● YOUR INSTRUCTIONS: Using the entries that follow, count the lines containing the word "LabelServerName" and give that number by itself.

[Records contained in a dataset]
(* ===== verification/Snapshots.v ===== *)
(** * Package [pkg/backup]: RCON hooks and VolumeSnapshots

    [hooks.go]: the commands around a snapshot.  [snapshotter.go]: creation,
    listing and retention of VolumeSnapshots.  [sort.Slice] is a parameter with
    its documented law, since it is not stable. *)

From S2P Require Import Prelude GoBase GoLib Api Plugins Effects K8s Rcon.
From Stdlib Require Import Sorting.Sorted.

Open Scope Z_scope.

(** ** hooks.go *)

Definition SaveFlushDelay : Duration := 2 * Second.

Definition PreSnapshotHook (c : RCONClient) : prog (result unit) :=
  ce <- ask RCtxErr ;;
  match ce with
  | Some e => Ret (Err e)
  | None =>
      x <- SendCommand CtxCaller c "save-all" ;;
      match x with
      | Err e => Ret (Err (ErrWrap e "failed to execute save-all"))
      | Ok _ =>
          s <- ask (RSleep SaveFlushDelay) ;;
          match s with
          | Some e => Ret (Err e)
          | None =>
              x <- SendCommand CtxCaller c "save-off" ;;
              match x with
              | Err e => Ret (Err (ErrWrap e "failed to execute save-off"))
              | Ok _ => Ret (Ok tt)
              end
          end
      end
  end.

(** The hook ignores the caller's context and makes its own. *)
Definition PostSnapshotHook (c : RCONClient) : prog (result unit) :=
  x <- SendCommand CtxFresh c "save-on" ;;
  match x with
  | Err e => Ret (Err (ErrWrap e "failed to execute save-on"))
  | Ok _ => Ret (Ok tt)
  end.

(** ** snapshotter.go *)

Definition LabelServerName : string := "mc.k8s.lex.la/server-name".
Definition LabelTrigger : string := "mc.k8s.lex.la/backup-trigger".
Definition LabelManagedBy : string := "app.kubernetes.io/managed-by".

Record SnapshotRequest := MkSnapshotRequest {
  sqNamespace : string;
  sqPVCName : string;
  sqServerName : string;
  sqVolumeSnapshotClassName : string;
  sqTrigger : string;
  sqTimestamp : Time;
  sqOwnerReferences : list string
}.

Definition snapshotLabels (serverName : string) : gmap string string :=
  <[LabelServerName := serverName]> {[LabelManagedBy := "minecraft-operator"]}.

Definition CreateSnapshot (q : SnapshotRequest) : prog (result string) :=
  now <- (if IsZero (sqTimestamp q) then ask RNow else Ret (sqTimestamp q)) ;;
  let namePrefix := sqServerName q +:+ "-backup-" +:+ pretty (UnixSeconds now) +:+ "-" in
  let meta := zeroObjectMeta
    <| Namespace := sqNamespace q |>
    <| CreationTimestamp := now |>
    <| Labels := <[LabelTrigger := sqTrigger q]> (snapshotLabels (sqServerName q)) |> in
  let snapshot := MkVolumeSnapshot meta namePrefix (sqOwnerReferences q) (sqPVCName q)
    (if negb (sqVolumeSnapshotClassName q =? "")%string
     then Some (sqVolumeSnapshotClassName q) else None) in
  x <- ask (RCreateSnapshot snapshot) ;;
  match x with
  | Err e => Ret (Err (ErrWrap e "failed to create VolumeSnapshot"))
  | Ok created => Ret (Ok (Name (vsMeta created)))
  end.

Definition ListSnapshots (namespace serverName : string) : prog (result (list VolumeSnapshot)) :=
  x <- ask (RListSnapshots namespace (snapshotLabels serverName)) ;;
  Ret (wrap "failed to list VolumeSnapshots" x).

(** The deletion loop; [deleted] counts. *)
Fixpoint deleteSnapshots (snapshots : list VolumeSnapshot) (deleted : Z) : prog (Z * option error) :=
  match snapshots with
  | [] => Ret (deleted, None)
  | snap :: rest =>
      x <- ask (RDeleteSnapshot snap) ;;
      match x with
      | Err e => Ret (deleted, Some (ErrWrap e ("failed to delete snapshot " +:+ Name (vsMeta snap))))
      | Ok _ => deleteSnapshots rest (deleted + 1)
      end
  end.

Definition olderThan (a b : VolumeSnapshot) : bool :=
  CreationTimestamp (vsMeta a) <? CreationTimestamp (vsMeta b).

(** The number deleted and the error, if any.  A negative [maxCount] would index
    past the end of the slice, which panics. *)
Definition DeleteOldSnapshots {GS : GoSort} (namespace serverName : string) (maxCount : Z)
  : prog (Z * option error) :=
  x <- ListSnapshots namespace serverName ;;
  match x with
  | Err e => Ret (0, Some e)
  | Ok snapshots =>
      let n := Z.of_nat (length snapshots) in
      if n <=? maxCount then Ret (0, None)
      else
        let sorted := SortSlice olderThan snapshots in
        let toDelete := n - maxCount in
        r <- deleteSnapshots (take (Z.to_nat toDelete) sorted) 0 ;;
        match r with
        | (deleted, None) =>
            if n <? toDelete then Ret (deleted, Some (ErrNew "runtime error: index out of range"))
            else Ret (deleted, None)
        | r => Ret r
        end
  end.

(** ** Deletions of a run *)

Definition deletedSnapshot (e : event) : option VolumeSnapshot :=
  match reqOf e with RDeleteSnapshot s => Some s | _ => None end.

Definition deletions (tr : list event) : list VolumeSnapshot := omap deletedSnapshot tr.

Lemma wp_deleteSnapshots l d h :
  wp (deleteSnapshots l d) (fun h' x => exists l1 l2, l = l1 ++ l2 /\
    deletions h' = deletions h ++ l1 ++ (match x.2 with None => [] | Some _ => take 1 l2 end) /\
    x.1 = d + Z.of_nat (length l1) /\ (x.2 = None -> l2 = []) /\ (is_Some x.2 -> l2 <> [])) h.
Proof.
  revert d h. induction l as [|s l IH]; intros d h; cbn [deleteSnapshots].
  - exists [], []. cbn. rewrite app_nil_r, Z.add_0_r. split_and!; done.
  - unfold ask. cbn [bind call wp]. intros [[]|e].
    + eapply wp_mono; [|apply IH]. intros h' [n oe] (l1 & l2 & -> & Hd & Hn & He & He').
      exists (s :: l1), l2. split_and!; try done.
      * rewrite Hd. unfold deletions. rewrite omap_app. cbn. by rewrite <- app_assoc.
      * cbn [fst] in *. cbn [length]. lia.
    + exists [], (s :: l). unfold deletions. cbn. rewrite omap_app, Z.add_0_r. by split_and!.
Qed.

Section retention.
Context {GS : GoSort} {GL : GoSortLaws}.

(** C38: Retention never deletes a snapshot that is newer than one it keeps and never
    leaves fewer than [maxCount].  When the list and every deletion succeed it
    deletes exactly the [n - maxCount] oldest of the [n] listed snapshots (none
    if there are at most [maxCount]); on a failed deletion it stops there and
    reports how many it deleted. *)
Theorem DeleteOldSnapshots_retention ns name maxCount tr count err :
  0 <= maxCount ->
  runs (DeleteOldSnapshots ns name maxCount) tr (count, err) ->
  exists answer, hd_error tr = Some (Ev (E := K8s) (RListSnapshots ns (snapshotLabels name)) answer) /\
  match answer with
  | Err _ => deletions tr = [] /\ is_Some err
  | Ok listed => exists kept, listed ≡ₚ deletions tr ++ kept /\
      (forall d k, d ∈ deletions tr -> k ∈ kept ->
         CreationTimestamp (vsMeta d) <= CreationTimestamp (vsMeta k)) /\
      Z.min maxCount (Z.of_nat (length listed)) <= Z.of_nat (length kept) /\
      (err = None -> count = Z.of_nat (length (deletions tr)) /\
         Z.of_nat (length kept) = Z.min maxCount (Z.of_nat (length listed)))
  end.
Proof.
  intros Hmax Hr. unfold DeleteOldSnapshots, ListSnapshots, ask in Hr. cbn [bind call runs] in Hr.
  destruct Hr as (answer & tr' & -> & Hr). exists answer. split; [done|].
  destruct answer as [listed|e]; cbn [wrap] in Hr.
  2: { destruct Hr as [-> [= -> ->]]. split; [done | by eexists]. }
  destruct (Z.leb_spec (Z.of_nat (length listed)) maxCount) as [Hle|Hgt].
  { destruct Hr as [-> [= -> ->]]. exists listed. cbn. split_and!; [done | set_solver | lia |].
    intros _. split; [done | lia]. }
  set (sorted := SortSlice olderThan listed) in *.
  set (m := Z.to_nat (Z.of_nat (length listed) - maxCount)) in *.
  assert (Hperm : sorted ≡ₚ listed) by apply SortSlice_perm.
  assert (Hlen : length sorted = length listed) by by rewrite Hperm.
  apply runs_bind in Hr as (tr1 & [n oe] & tr2 & -> & H1 & H2).
  pose proof (proj1 (wp_runs _ _ []) (wp_deleteSnapshots (take m sorted) 0 []) tr1 _ H1)
    as (l1 & l2 & Heq & Hd & Hn & Hnone & Hsome).
  change (deletions []) with (@nil VolumeSnapshot) in Hd. cbn [fst snd app] in Hd, Hn, Hnone, Hsome.
  assert (Htr2 : tr2 = [] /\ (oe = None -> count = n /\ err = None) /\ (is_Some oe -> is_Some err)).
  { destruct oe; cbn in H2; [|destruct (Z.ltb_spec (Z.of_nat (length listed))
      (Z.of_nat (length listed) - maxCount)); [lia|]]; destruct H2 as [-> [= -> ->]];
      split_and!; try done; by intros [? ?]. }
  destruct Htr2 as (-> & Hoe & Hse). rewrite app_nil_r.
  assert (Hpre : exists k, take m sorted = deletions tr1 ++ k /\ (oe = None -> k = [])).
  { rewrite Heq, Hd. destruct oe as [e|].
    - exists (drop 1 l2). by rewrite <- app_assoc, take_drop.
    - exists []. rewrite (Hnone eq_refl). by rewrite !app_nil_r. }
  destruct Hpre as (k & Hk & Hkn).
  assert (Hall : sorted = deletions tr1 ++ (k ++ drop m sorted)).
  { rewrite app_assoc, <- Hk. by rewrite take_drop. }
  pose proof (f_equal length Hk) as Hlk. rewrite length_take, length_app in Hlk.
  pose proof (f_equal length Hall) as Hla. rewrite !length_app, length_drop in Hla.
  change (deletions (_ :: tr1)) with (deletions tr1).
  exists (k ++ drop m sorted). split_and!.
  - by rewrite <- Hall, Hperm.
  - intros x y. apply (StronglySorted_split
      (fun x y => CreationTimestamp (vsMeta x) <= CreationTimestamp (vsMeta y))).
    rewrite <- Hall. apply (SortSlice_sorted (fun s => CreationTimestamp (vsMeta s))).
  - rewrite length_app, length_drop. lia.
  - intros He. destruct oe as [e|]; [destruct (Hse (ex_intro _ e eq_refl)); congruence|].
    rewrite (Hkn eq_refl) in *. cbn in *. destruct (Hoe eq_refl) as [-> _].
    rewrite app_nil_r in Hd. rewrite length_drop, Hn, Hd in *. lia.
Qed.
End retention.

(** ** A run *)

Section witnesses.
Existing Instance InsertionSort.goSort.
Existing Instance InsertionSort.goSort_laws.

Definition snap (name : string) (t : Time) : VolumeSnapshot :=
  MkVolumeSnapshot (zeroObjectMeta <| Name := name |> <| CreationTimestamp := t |>) "" [] "" None.

Definition threeSnapshots (h : list event) (r : kreq) : kans r :=
  match r return kans r with
  | RListSnapshots _ _ => Ok [snap "c" 30; snap "a" 10; snap "b" 20]
  | r => idle r
  end.

Lemma DeleteOldSnapshots_retention_witness :
  let run := exec threeSnapshots (DeleteOldSnapshots "ns" "srv" 1) [] in
  map (fun s => Name (vsMeta s)) (deletions run.1) = ["a"; "b"] /\ run.2 = (2, None) /\
  exists answer, hd_error run.1 = Some (Ev (E := K8s) (RListSnapshots "ns" (snapshotLabels "srv")) answer) /\
  match answer with
  | Err _ => deletions run.1 = [] /\ is_Some run.2.2
  | Ok listed => exists kept, listed ≡ₚ deletions run.1 ++ kept /\
      (forall d k, d ∈ deletions run.1 -> k ∈ kept ->
         CreationTimestamp (vsMeta d) <= CreationTimestamp (vsMeta k)) /\
      Z.min 1 (Z.of_nat (length listed)) <= Z.of_nat (length kept) /\
      (run.2.2 = None -> run.2.1 = Z.of_nat (length (deletions run.1)) /\
         Z.of_nat (length kept) = Z.min 1 (Z.of_nat (length listed)))
  end.
Proof.
  cbv zeta. set (p := DeleteOldSnapshots "ns" "srv" 1).
  assert (Hr : runs p (exec threeSnapshots p []).1
    ((exec threeSnapshots p []).2.1, (exec threeSnapshots p []).2.2)).
  { rewrite <- surjective_pairing. apply exec_runs. }
  split; [vm_compute; reflexivity|]. split; [vm_compute; reflexivity|].
  apply (DeleteOldSnapshots_retention "ns" "srv" 1); [lia | exact Hr].
Defined.
End witnesses.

● RESULT OF THIS TASK: 2